Task details :: Each line of the records below that contains "Require" needs to be copied.

Dataset records ::
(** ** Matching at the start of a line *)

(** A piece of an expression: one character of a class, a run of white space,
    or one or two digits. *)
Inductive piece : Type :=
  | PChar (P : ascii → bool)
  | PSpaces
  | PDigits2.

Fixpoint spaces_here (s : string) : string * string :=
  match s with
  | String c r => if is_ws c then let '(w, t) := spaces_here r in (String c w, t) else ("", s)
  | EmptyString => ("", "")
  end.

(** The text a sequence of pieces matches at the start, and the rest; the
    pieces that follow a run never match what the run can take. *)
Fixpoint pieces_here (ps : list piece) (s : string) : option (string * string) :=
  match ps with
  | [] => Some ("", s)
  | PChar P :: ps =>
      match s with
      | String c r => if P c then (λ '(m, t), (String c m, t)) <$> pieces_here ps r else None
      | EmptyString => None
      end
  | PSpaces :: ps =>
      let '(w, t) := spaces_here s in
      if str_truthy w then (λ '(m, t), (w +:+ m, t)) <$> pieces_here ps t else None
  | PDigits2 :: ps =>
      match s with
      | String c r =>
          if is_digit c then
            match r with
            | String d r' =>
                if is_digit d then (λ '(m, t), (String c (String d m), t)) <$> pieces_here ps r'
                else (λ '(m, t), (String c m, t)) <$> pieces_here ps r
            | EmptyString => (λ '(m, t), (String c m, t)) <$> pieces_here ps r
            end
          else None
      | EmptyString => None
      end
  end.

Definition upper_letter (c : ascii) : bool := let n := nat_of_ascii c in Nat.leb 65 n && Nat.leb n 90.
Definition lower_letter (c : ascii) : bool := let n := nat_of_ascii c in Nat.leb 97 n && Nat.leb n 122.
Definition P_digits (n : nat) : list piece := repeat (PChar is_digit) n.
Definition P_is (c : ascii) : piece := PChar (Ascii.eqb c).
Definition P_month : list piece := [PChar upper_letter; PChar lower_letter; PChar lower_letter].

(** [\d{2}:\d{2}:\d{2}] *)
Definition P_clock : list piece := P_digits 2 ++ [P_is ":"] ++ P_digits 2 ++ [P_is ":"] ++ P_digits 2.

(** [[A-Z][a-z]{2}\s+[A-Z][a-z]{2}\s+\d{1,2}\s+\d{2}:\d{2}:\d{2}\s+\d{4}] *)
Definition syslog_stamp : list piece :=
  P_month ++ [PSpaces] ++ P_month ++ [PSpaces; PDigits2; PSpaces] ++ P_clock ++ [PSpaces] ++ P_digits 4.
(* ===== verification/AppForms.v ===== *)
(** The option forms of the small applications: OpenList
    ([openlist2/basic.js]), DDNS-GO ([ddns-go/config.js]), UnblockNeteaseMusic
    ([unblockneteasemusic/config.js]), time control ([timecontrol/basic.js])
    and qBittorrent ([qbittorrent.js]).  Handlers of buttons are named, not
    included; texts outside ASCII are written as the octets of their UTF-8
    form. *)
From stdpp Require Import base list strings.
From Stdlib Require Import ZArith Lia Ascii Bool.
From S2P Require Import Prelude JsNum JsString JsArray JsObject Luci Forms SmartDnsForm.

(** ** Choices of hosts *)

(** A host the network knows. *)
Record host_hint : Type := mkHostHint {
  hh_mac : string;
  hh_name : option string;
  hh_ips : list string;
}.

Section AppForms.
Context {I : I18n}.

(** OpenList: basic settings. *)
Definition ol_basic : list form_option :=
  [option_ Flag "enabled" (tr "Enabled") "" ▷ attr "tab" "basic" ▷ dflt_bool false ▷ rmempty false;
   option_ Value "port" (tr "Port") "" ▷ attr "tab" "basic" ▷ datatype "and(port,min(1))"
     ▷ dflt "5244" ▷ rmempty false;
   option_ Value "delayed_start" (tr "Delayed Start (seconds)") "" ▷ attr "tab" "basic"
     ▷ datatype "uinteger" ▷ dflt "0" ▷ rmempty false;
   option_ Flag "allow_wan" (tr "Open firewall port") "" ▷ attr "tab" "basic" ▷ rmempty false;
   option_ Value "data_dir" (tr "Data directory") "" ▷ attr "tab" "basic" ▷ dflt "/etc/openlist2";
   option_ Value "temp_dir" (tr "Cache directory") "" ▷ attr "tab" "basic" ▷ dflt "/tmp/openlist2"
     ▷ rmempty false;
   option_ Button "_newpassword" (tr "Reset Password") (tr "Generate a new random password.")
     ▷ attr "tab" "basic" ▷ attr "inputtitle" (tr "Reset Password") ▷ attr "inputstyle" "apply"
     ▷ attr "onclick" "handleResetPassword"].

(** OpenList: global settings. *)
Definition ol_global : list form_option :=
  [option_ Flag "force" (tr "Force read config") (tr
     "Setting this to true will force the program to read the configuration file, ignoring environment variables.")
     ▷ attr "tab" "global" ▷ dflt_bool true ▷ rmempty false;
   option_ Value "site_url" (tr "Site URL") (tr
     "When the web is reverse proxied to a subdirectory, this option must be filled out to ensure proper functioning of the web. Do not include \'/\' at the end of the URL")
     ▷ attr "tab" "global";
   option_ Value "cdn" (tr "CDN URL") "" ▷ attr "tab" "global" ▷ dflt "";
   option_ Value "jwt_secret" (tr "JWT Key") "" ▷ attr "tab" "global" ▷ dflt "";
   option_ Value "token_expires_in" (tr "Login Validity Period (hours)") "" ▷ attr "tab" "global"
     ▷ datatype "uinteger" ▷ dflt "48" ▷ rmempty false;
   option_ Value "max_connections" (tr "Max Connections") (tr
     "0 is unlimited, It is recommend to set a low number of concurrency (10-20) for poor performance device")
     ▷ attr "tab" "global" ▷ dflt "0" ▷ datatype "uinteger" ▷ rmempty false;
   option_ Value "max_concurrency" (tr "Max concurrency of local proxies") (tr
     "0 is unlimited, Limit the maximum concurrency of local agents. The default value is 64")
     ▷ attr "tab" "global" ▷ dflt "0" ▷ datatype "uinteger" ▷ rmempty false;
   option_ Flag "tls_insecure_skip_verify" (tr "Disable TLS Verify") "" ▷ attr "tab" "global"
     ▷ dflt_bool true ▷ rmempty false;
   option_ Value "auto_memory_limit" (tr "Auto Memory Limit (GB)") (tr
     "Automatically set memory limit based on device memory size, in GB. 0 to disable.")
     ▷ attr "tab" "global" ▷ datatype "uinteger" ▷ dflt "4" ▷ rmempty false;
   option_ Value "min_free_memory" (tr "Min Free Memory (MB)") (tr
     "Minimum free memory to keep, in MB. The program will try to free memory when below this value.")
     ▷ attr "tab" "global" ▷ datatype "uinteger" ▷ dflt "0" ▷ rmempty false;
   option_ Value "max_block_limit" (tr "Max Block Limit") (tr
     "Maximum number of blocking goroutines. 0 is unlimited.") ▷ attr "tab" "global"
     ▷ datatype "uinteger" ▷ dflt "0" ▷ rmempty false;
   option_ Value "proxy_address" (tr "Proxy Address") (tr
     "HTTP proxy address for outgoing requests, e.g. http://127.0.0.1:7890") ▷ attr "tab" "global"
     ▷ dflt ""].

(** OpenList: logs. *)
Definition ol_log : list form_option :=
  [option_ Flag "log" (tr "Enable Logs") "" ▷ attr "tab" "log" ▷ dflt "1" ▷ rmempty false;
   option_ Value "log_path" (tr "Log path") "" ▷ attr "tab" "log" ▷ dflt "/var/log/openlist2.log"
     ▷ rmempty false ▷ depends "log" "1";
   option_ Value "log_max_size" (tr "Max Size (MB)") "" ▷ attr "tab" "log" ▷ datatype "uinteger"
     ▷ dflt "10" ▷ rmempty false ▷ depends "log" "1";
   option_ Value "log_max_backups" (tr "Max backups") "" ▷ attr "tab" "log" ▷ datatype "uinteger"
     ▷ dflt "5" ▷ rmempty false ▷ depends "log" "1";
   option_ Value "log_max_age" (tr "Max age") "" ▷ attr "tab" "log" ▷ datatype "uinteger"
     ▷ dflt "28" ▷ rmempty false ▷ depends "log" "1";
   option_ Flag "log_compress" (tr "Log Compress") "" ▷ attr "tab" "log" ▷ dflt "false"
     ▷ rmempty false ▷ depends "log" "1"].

Response to the exercise ::
From stdpp Require Import base list strings.
From Stdlib Require Import ZArith Lia Ascii Bool.
From S2P Require Import Prelude JsNum JsString JsArray JsObject Luci Forms SmartDnsForm.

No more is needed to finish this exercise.